Чжуан-цзы окончательно устраняет метафизический дуализм: для него ничто не превосходит вещи. «Великая пустота» дао имеет одинаковую онтологическую природу с вещами. В перспективе универсального Различия (не-различия) Чжуан-цзы имел в виду именно то, что сказал, когда на расспросы дотошного невежды, желавшего знать, есть ли на свете какая-нибудь ничтожная вещь, в которой нет дао, ответил, что дао есть и в экскрементах. Для Чжуан-цзы нет ничего более отличного от вещей и более «вещного», чем дао. Даосская реальность – это Вещь (не-вещь) в вещи, на которую распространяется не-дуальность вещного бытийствования, и так далее до бесконечности. Это беспредельный ряд самоотраженнй, которые хранят одну «Великую Вещь». Так понятие «вещи» снимает оппозицию феноменального и ноуменального, имманентного и трансцендентного, актуального и действительного, не утверждая параллелизма того и другого. Вещь у Чжуан-цзы самовысвобождается не-принципом хаотического единства бытия. Эта вещь – веющая. Она навевает единство более архаическое и безусловное, нежели концептуальное единство означающего и означаемого.
Интересно отметить, как Чжуан-цзы углубляет основные посылки доктрины Лао-цзы вместо того, чтобы их отставить или переформулировать. По существу, он возводит на новый уровень изначальный антитетизм «вещи», которая относится в равной мере к субъективному и объективному, человеческому и космическому. При этом критика понятия «вещи» у Чжуан-цзы, развивающая тему неопределенной «связи не-связи», не отвергает, а, напротив, предполагает все предшествующие смыслы, включая и конфуцианский, и архаический.

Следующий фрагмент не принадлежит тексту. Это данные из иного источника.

(** * SQL Server receiver: counter cache, ranked mappers, wait classifier

    A shallow embedding of [receiver/sqlserverreceiver/scraper.go].  The
    repository holds three revisions of that file:

    - [scraper.go], first copy (lines 1-620): an [int64] counter cache and the
      QueryTextAndPlan log mapper.  Embedded in [Module Scraper].
    - [scraper.go], second copy (lines 637-1606): a [float64] counter cache,
      the QueryMetrics, QueryTextAndPlan and QuerySamples mappers and the
      wait classifier.  Embedded in [Module ScraperF].
    - [unnamed/part_004]: an [int64] cache again, with all three mappers.
      Embedded in [Module Part004].

    Go values are modelled as follows: [int64] as [Z] with the wrap-around of
    subtraction written out, [float64] as the primitive binary64 [float],
    [string] and [[]byte] as [string] (a list of bytes), a row
    ([sqlquery.StringMap]) as an association list from column names to cells,
    a log record as the list of its attributes in insertion order.  Logging
    has no effect on results and is left out.  The LRU cache, [sort.Slice],
    [encoding/hex], [strconv] and [encoding/xml] belong to libraries outside
    the repository; the first four are written out from their documented
    behaviour, the XML decoder and encoder are parameters. *)

From Stdlib Require Import ZArith List String Ascii Bool Lia PeanoNat.
From Stdlib Require Import Permutation Sorted Floats.
Import ListNotations.

Local Open Scope string_scope.
Local Open Scope Z_scope.

(** ** Go's [int64] *)

Module Int64.

Definition min : Z := - 2 ^ 63.
Definition max : Z := 2 ^ 63 - 1.

Definition in_range (x : Z) : Prop := min <= x <= max.

Definition in_rangeb (x : Z) : bool := (min <=? x) && (x <=? max).

(** Two's complement wrap-around of an exact result. *)
Definition wrap (x : Z) : Z := (x + 2 ^ 63) mod 2 ^ 64 - 2 ^ 63.

Definition sub (a b : Z) : Z := wrap (a - b).

(** Go's [/] on integers truncates toward zero. *)
Definition div (a b : Z) : Z := wrap (Z.quot a b).

End Int64.

(** ** [hashicorp/golang-lru/v2]: the cache behind [s.cache]

    [items] is the eviction list, most recently used entry first.  [Get]
    moves a hit to the front; [Add] updates and moves an existing key to the
    front, and otherwise pushes a new entry and drops the oldest one when the
    length exceeds [size].  [New] refuses a size that is not positive. *)

Module lru.
Section Cache.

Context {V : Type}.

Record Cache : Type := mkCache { size : nat; items : list (string * V) }.

Definition New (n : nat) : option Cache :=
  match n with
  | O => None
  | S _ => Some (mkCache n [])
  end.

Fixpoint find (k : string) (l : list (string * V)) : option V :=
  match l with
  | [] => None
  | (k', v) :: l' => if String.eqb k k' then Some v else find k l'
  end.

Fixpoint remove (k : string) (l : list (string * V)) : list (string * V) :=
  match l with
  | [] => []
  | (k', v) :: l' =>
      if String.eqb k k' then l' else (k', v) :: remove k l'
  end.

(** [Peek]: the stored value, without touching recency. *)
Definition Peek (k : string) (c : Cache) : option V := find k (items c).

Definition Get (k : string) (c : Cache) : Cache * option V :=
  match find k (items c) with
  | Some v => (mkCache (size c) ((k, v) :: remove k (items c)), Some v)
  | None => (c, None)
  end.

Definition Add (k : string) (v : V) (c : Cache) : Cache * bool :=
  match find k (items c) with
  | Some _ => (mkCache (size c) ((k, v) :: remove k (items c)), false)
  | None =>
      let pushed := (k, v) :: items c in
      if (size c <? List.length pushed)%nat
      then (mkCache (size c) (removelast pushed), true)
      else (mkCache (size c) pushed, false)
  end.

Definition keys (c : Cache) : list string := map fst (items c).

End Cache.
Arguments Cache V : clear implicits.
End lru.

(** ** The counter cache of the [int64] revisions

    [scraper.go:562-586] and [part_004:844-872] are the same text. *)

Definition counterKey (queryHash queryPlanHash column : string) : string :=
  queryHash ++ "-" ++ queryPlanHash ++ "-" ++ column.
(** * Route-variety helper backend: session gate, Strava client, POI lookup, GPX

    A shallow embedding of the two Flask back ends of the repository:

    - [Main]    : [src/app.py], [src/strava_client.py], [src/poi_service.py]
                  (Google Places look-up, "Strategy B");
    - [Backend] : [src/backend/app.py], [src/backend/strava_client.py],
                  [src/backend/poi_service.py] (OpenStreetMap look-up,
                  "Strategy A").

    Python values coming from JSON are kept as a small dynamic value type
    with the exceptions Python raises on them.  The outside world (clock,
    HTTP end points, Places API) is an oracle that answers each call, as it
    is sent, from the history of calls made so far; every call is recorded
    in a trace, and the Flask session is a finite map from keys to values.
    Logging has no effect on the results and is left out. *)

From Stdlib Require Import ZArith QArith String Ascii List DecimalString Lia.
From stdpp Require Import gmap strings list fin_maps.
Import ListNotations.

Local Open Scope Z_scope.

(* ===================================================================== *)
(** ** Python values and exceptions *)
(* ===================================================================== *)

(** Values of the types [json.loads] produces.  A float is kept as the
    rational it denotes (JSON has neither NaN nor infinities); a dict is its
    list of items in insertion order. *)
#[warnings="-register-all"]
Inductive pyval : Type :=
| PNone
| PBool (b : bool)
| PInt (z : Z)
| PFloat (q : Q)
| PStr (s : string)
| PList (l : list pyval)
| PDict (kv : list (string * pyval)).

(** The exception classes the code raises or catches.  [OtherError] stands
    for any further subclass of [Exception]. *)
Inductive exn : Type :=
| KeyError
| IndexError
| TypeError
| AttributeError
| ValueError
| ZeroDivisionError
| RuntimeError
| RequestException
| StravaAPIError
| ApiError
| OtherError.

Inductive result (A : Type) : Type :=
| Ok (a : A)
| Raise (e : exn).
Arguments Ok {A} a.
Arguments Raise {A} e.

Definition exn_eqb (a b : exn) : bool :=
  match a, b with
  | KeyError, KeyError | IndexError, IndexError | TypeError, TypeError
  | AttributeError, AttributeError | ValueError, ValueError
  | ZeroDivisionError, ZeroDivisionError | RuntimeError, RuntimeError
  | RequestException, RequestException | StravaAPIError, StravaAPIError
  | ApiError, ApiError | OtherError, OtherError => true
  | _, _ => false
  end.

(** [except] clauses, as predicates on the exception raised. *)
Definition except_Exception (_ : exn) : bool := true.
Definition except_StravaAPIError (e : exn) : bool := exn_eqb e StravaAPIError.
Definition except_RequestException (e : exn) : bool := exn_eqb e RequestException.
Definition except_IndexError_TypeError (e : exn) : bool :=
  exn_eqb e IndexError || exn_eqb e TypeError.

(** *** Numbers *)

Definition Qlt_b (x y : Q) : bool := negb (Qle_bool y x).

Definition Qzero_b (q : Q) : bool := Qeq_bool q 0.

(** The numeric value of a Python number ([bool] is a subclass of [int]). *)
Definition py_number (v : pyval) : option Q :=
  match v with
  | PBool b => Some (inject_Z (Z.b2z b))
  | PInt z => Some (inject_Z z)
  | PFloat q => Some q
  | _ => None
  end.

(** [a < t] and [a > t] against a float [t]; Python compares an int with a
    float by value, and refuses [None], strings and containers. *)
Definition py_lt_float (a : pyval) (t : Q) : result bool :=
  match py_number a with
  | Some x => Ok (Qlt_b x t)
  | None => Raise TypeError
  end.

Definition py_gt_float (a : pyval) (t : Q) : result bool :=
  match py_number a with
  | Some x => Ok (Qlt_b t x)
  | None => Raise TypeError
  end.

(** *** Truth value *)

Definition string_nonempty (s : string) : bool :=
  match s with EmptyString => false | String _ _ => true end.

Definition list_nonempty {A} (l : list A) : bool :=
  match l with [] => false | _ :: _ => true end.

(** [bool(v)]: [None], [False], zero, the empty string and empty containers
    are false. *)
Definition truthy (v : pyval) : bool :=
  match v with
  | PNone => false
  | PBool b => b
  | PInt z => negb (z =? 0)
  | PFloat q => negb (Qzero_b q)
  | PStr s => string_nonempty s
  | PList l => list_nonempty l
  | PDict kv => list_nonempty kv
  end.

(** *** Dictionaries, subscripts, iteration *)

Fixpoint assoc (k : string) (kv : list (string * pyval)) : option pyval :=
  match kv with
  | [] => None
  | (k', v) :: rest => if String.eqb k k' then Some v else assoc k rest
  end.

(** [v[k]] for a string key [k]. *)
Definition py_getitem (v : pyval) (k : string) : result pyval :=
  match v with
  | PDict kv => match assoc k kv with Some x => Ok x | None => Raise KeyError end
  | _ => Raise TypeError
  end.

(** [v.get(k, default)]; only dicts have a [get] method. *)
Definition py_get (v : pyval) (k : string) (default : pyval) : result pyval :=
  match v with
  | PDict kv => Ok (match assoc k kv with Some x => x | None => default end)
  | _ => Raise AttributeError
  end.

Fixpoint string_chars (s : string) : list pyval :=
  match s with
  | EmptyString => []
  | String c rest => PStr (String c EmptyString) :: string_chars rest
  end.

(** [v[i]] for a non-negative integer literal [i].  A JSON dict has string
    keys only, so an integer subscript is always a [KeyError] there. *)
Definition py_index (v : pyval) (i : nat) : result pyval :=
  match v with
  | PList l => match nth_error l i with Some x => Ok x | None => Raise IndexError end
  | PStr s => match nth_error (string_chars s) i with
              | Some x => Ok x | None => Raise IndexError end
  | PDict _ => Raise KeyError
  | _ => Raise TypeError
  end.

(** The items a [for] loop sees. *)
Definition py_iter (v : pyval) : result (list pyval) :=
  match v with
  | PList l => Ok l
  | PStr s => Ok (string_chars s)
  | PDict kv => Ok (map (fun p => PStr (fst p)) kv)
  | _ => Raise TypeError
  end.

Definition is_substring (s t : string) : bool :=
  match String.index 0 s t with Some _ => true | None => false end.

Definition is_PStr (k : string) (v : pyval) : bool :=
  match v with PStr s => String.eqb s k | _ => false end.

(** [k in v] for a string [k]. *)
Definition py_contains (k : string) (v : pyval) : result bool :=
  match v with
  | PDict kv => Ok (match assoc k kv with Some _ => true | None => false end)
  | PList l => Ok (existsb (is_PStr k) l)
  | PStr s => Ok (is_substring k s)
  | _ => Raise TypeError
  end.

(** [isinstance(v, list)]. *)
Definition is_list (v : pyval) : bool :=
  match v with PList _ => true | _ => false end.

(** [len(v)]. *)
Definition py_len (v : pyval) : result Z :=
  match v with
  | PList l => Ok (Z.of_nat (length l))
  | PStr s => Ok (Z.of_nat (String.length s))
  | PDict kv => Ok (Z.of_nat (length kv))
  | _ => Raise TypeError
  end.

Новизна Чжуан-цзы заключается, собственно, лишь в ха рактере традиционной смычки внутреннего и внешнего, имманентного и трансцендентного в его философии. Даосский мыслитель утверждает (или, лучше сказать, подсказывает) совершенно безусловное единство того и другого, указывая на их столь же неустранимое различие. Его критический ум не опровергает, а подкрепляет изначально заданный ход мысли.